This question is an attempt to understand/question implementation of SQL in PostgreSQL.
While reading PostgreSQL v10 docs (PDF version), I noticed a footnote at end of **2.5. Querying a Table** stating:
> the implementation of DISTINCT automatically orders the rows and so ORDER BY is unnecessary. But this is not required by the SQL standard, and current PostgreSQL does not guarantee that DISTINCT causes the rows to be ordered
Let's call this error/mistake a "UDFS" (Unintended Deviation From Standards). It is possible there are other such errors in PostgreSQL's SQL implementation. (I'm glad PostgreSQL rectified it).
I think: reduction in number of rows in output when `GROUP BY` clause is used is another UDFS.
Does the SQL Standard (can't buy, and I probably won't understand it) explicitly state that **only the final row of an aggregate should be displayed**? Why not first row of an aggregate group, why not n-th row?
What if important (i.e. "uniquely identifying" for "human eyes") data was contained in first row of a group.
Why does the underlying program (psql server, I suppose) **decide** that preceding rows are not worth displaying?

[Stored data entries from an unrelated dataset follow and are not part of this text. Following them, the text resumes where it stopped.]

Lemma within_nil kc (hi : Z) message field :
  int_errors decode_int kc (λ n, n < 0 ∨ hi < n) message field = [] ↔ within kc 0 (Some hi) field.
Proof. rewrite int_errors_nil. unfold within. split; intros Hall n Hn; specialize (Hall n Hn); lia. Qed.
Lemma nonneg_nil kc message field :
  int_errors decode_int kc (λ n, n < 0) message field = [] ↔ within kc 0 None field.
Proof. rewrite int_errors_nil. unfold within. split; intros Hall n Hn; specialize (Hall n Hn); lia. Qed.

Lemma range_errors_nil kc :
  range_errors decode_int isJSONString kc = [] ↔
  Forall (within kc 0 (Some 100)) ["imageGCHighThresholdPercent"; "imageGCLowThresholdPercent"] ∧
  Forall (within kc 0 None) ["podsPerCore"; "evictionMaxPodGracePeriod"] ∧
  ∀ v, kc !! "maxPods" = Some v → isJSONString v = false → within kc 0 None "maxPods".
Proof.
  unfold range_errors. rewrite !app_nil, !concat_nil. simpl. rewrite !Forall_cons, !Forall_nil, !within_nil, !nonneg_nil.
  destruct (kc !! "maxPods") as [v|]; [|naive_solver]. destruct (isJSONString v) eqn:E; [naive_solver congruence|].
  rewrite nonneg_nil. naive_solver.
Qed.

Lemma image_gc_errors_nil kc :
  image_gc_errors decode_int kc = [] ↔
  ∀ high low, int_of kc "imageGCHighThresholdPercent" = Some high →
    int_of kc "imageGCLowThresholdPercent" = Some low → low < high.
Proof.
  unfold image_gc_errors. destruct (int_of kc "imageGCHighThresholdPercent") as [high|]; [|naive_solver].
  destruct (int_of kc "imageGCLowThresholdPercent") as [low|]; [|naive_solver].
  rewrite if_not_nil. split; [intros Hn ?? [= <-] [= <-]; lia|intros Hall Hle]. specialize (Hall _ _ eq_refl eq_refl). lia.
Qed.

(** C30: Validation accepts exactly the configurations that satisfy the rules: it decodes as
    the upstream type without unknown fields; no field Karpenter owns; eviction signals the
    kubelet knows with thresholds and grace periods that are well formed, the soft ones in
    pairs; reservable resources only; percentages and counts in range; and image garbage
    collection thresholds in order.  An empty configuration is accepted. *)
Theorem ValidateKubeletConfig_spec kc : validate kc = [] ↔ kc = ∅ ∨ valid kc.
Proof.
  unfold ValidateKubeletConfig. destruct (decide (kc = ∅)) as [->|Hne]; [naive_solver|].
  unfold validateKubeletSemantics, pairing_errors. rewrite !app_nil, owned_errors_nil, eviction_errors_nil, !unmatched_nil.
  rewrite concat_nil, range_errors_nil, image_gc_errors_nil. simpl.
  assert (∀ P, Forall (λ x, x = []) [map_errors (reserved_errors "kubeReserved") (map_of kc "kubeReserved");
    map_errors (reserved_errors "systemReserved") (map_of kc "systemReserved")] ∧ P ↔
    Forall (each kc (λ key value, key ∈ reservedResources ∧ HasPrefix value "-" = false))
      ["kubeReserved"; "systemReserved"] ∧ P) as ->.
  { intros P. by rewrite !Forall_cons, !Forall_nil, !(map_errors_nil _ _ _ _ (reserved_errors_nil _)). }
  split.
  - intros (Ht & Ho & [Hth Hg] & [Hp1 Hp2] & Hr & (Hpc & Hc & Hm) & Hi). right. split; try done. intros k; split; [apply Hp1|apply Hp2].
  - intros [?|[? ? ? ? Hp]]; [done|]. split_and!; try done; intros k; apply Hp.
Qed.
End properties.

(** ** What acceptance is good for *)

Section thresholds.
Context `{QuantityParserLaws}.
Variable ParseFloat : string → option (option float64).
(** A number has no percent sign in it. *)
Hypothesis ParseFloat_free : ∀ s, is_Some (ParseFloat s) → free_of percent_sign s.
Variable AsApproximateFloat64 : Quantity → float64.
(** The capacity of an instance type, in bytes. *)
Definition sizeable (q : Quantity) : Prop :=
  0 ≤ AsApproximateFloat64 q ≤ 2 ^ 62 * float64_one ∧ 0 ≤ Value q ≤ 2 ^ 62.

(** [strconv.ParseFloat] as the instance types use it: [NaN] leads to a panic like an error. *)
Definition parse_number (s : string) : option float64 := mjoin (ParseFloat s).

I don't mean to question the developers but perhaps there are bigger reasons why things are the way they are.
P.S. I am a SQL novice, this thread lead me to think like this. In it's context: Why do we need to calculate aggregate for each row? Isn't it *wrong*?
Rocky> Let's call this error/mistake a "UDFS" (Unintended Deviation
Rocky> From Standards).
What deviation? If the standard leaves something unspecified, the
PostgreSQL can choose to do as it pleases. (We can also choose to just
violate the standard...)
Rocky> I think: reduction in number of rows in output when `GROUP BY`
Rocky> clause is used is another UDFS.
Reducing the number of rows of output is the SOLE PURPOSE AND REASON TO
EXIST of the GROUP BY clause. By definition, the clause produces only
one output row for each matching group in the input.
The rows produced by GROUP BY are also not "the final row" or even "the
first row" of the group. They are _new_ rows computed from column
expressions which must reference the input in only two ways:
- aggregate functions computed over the input group
- values which can be proved by the implementation to be guaranteed to
be the same in all rows of the input group (that is, the grouping
columns themselves and anything the implementation can prove is a
functional dependency of the grouping columns).
Some other databases may be lax about enforcing these restrictions and
allow non-dependent columns to be included in the result, taking their
values from some arbitrary row of the input group. PG if anything is
_too_ strict about this, since for implementation reasons we can prove
functional dependency only in very limited cases and we reject anything
Rocky> What if important (i.e. "uniquely identifying" for "human eyes")
Rocky> data was contained in first row of a group. Why does the
Rocky> underlying program (psql server, I suppose) **decide** that
Rocky> preceding rows are not worth displaying?
The person who wrote GROUP BY in the query made that decision.
BTW, if you want to calculate aggregated values across rows without
reducing the number of rows of output, there's an entirely separate
mechanism for that: window functions.